ASSIGNED TASK - A single figure is the whole answer: the number of lines in the records that contain "exact".
Start of Block
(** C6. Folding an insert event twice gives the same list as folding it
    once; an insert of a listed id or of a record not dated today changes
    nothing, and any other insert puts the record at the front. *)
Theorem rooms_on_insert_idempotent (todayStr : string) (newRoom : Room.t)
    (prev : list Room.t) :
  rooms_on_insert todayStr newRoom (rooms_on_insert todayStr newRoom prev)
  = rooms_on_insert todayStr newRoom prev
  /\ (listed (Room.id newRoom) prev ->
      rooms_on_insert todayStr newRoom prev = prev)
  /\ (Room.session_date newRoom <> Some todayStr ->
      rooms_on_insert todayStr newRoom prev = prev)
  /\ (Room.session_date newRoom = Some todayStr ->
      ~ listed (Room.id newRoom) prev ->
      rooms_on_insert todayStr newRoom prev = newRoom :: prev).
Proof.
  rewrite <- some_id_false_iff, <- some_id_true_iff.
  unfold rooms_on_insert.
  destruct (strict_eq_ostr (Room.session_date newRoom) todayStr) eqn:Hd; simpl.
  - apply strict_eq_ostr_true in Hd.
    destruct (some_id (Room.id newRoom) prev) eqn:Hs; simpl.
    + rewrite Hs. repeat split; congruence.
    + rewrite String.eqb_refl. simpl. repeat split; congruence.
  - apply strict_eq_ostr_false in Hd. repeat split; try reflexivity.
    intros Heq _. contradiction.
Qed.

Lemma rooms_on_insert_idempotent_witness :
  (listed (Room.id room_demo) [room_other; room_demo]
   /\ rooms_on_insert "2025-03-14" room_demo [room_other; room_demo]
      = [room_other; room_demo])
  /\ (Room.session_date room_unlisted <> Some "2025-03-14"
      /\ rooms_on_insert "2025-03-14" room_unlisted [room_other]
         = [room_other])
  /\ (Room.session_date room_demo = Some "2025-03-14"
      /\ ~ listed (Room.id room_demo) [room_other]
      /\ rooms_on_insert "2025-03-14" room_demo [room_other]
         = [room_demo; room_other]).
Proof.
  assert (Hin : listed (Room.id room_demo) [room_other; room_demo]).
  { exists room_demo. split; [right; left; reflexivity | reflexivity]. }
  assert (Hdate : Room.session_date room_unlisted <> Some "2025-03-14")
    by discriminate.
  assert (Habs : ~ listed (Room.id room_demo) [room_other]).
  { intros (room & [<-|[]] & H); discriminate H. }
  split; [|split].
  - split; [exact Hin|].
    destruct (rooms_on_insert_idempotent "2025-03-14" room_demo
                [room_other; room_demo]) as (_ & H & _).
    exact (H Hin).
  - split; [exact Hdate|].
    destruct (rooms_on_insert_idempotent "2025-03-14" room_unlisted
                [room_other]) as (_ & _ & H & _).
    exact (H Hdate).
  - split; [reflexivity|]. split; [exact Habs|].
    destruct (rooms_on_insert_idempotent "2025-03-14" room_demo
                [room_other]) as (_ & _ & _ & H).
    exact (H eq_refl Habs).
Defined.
End of Block
YOUR RESPONSE - 6